=== Extracted information ===
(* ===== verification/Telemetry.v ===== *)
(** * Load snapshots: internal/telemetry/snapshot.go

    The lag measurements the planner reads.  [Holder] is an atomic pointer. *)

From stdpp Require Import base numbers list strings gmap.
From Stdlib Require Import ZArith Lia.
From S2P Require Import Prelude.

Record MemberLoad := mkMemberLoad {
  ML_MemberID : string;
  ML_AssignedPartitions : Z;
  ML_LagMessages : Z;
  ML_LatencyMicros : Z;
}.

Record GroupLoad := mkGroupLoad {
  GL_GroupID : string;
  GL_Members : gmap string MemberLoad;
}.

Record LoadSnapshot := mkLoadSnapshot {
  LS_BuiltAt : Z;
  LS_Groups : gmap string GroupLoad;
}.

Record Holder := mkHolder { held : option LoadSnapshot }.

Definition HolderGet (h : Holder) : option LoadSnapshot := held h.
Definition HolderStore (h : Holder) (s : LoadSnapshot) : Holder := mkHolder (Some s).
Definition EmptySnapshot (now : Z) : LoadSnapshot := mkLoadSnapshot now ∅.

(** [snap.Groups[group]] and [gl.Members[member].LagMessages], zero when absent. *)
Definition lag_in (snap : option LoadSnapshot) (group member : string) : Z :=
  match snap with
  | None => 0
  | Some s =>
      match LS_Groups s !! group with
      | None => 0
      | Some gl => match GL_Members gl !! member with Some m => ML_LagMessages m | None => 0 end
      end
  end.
===
Lines from the entries that contain the string "match" must be found and copied.

Task result:
  match snap with
      match LS_Groups s !! group with
      | Some gl => match GL_Members gl !! member with Some m => ML_LagMessages m | None => 0 end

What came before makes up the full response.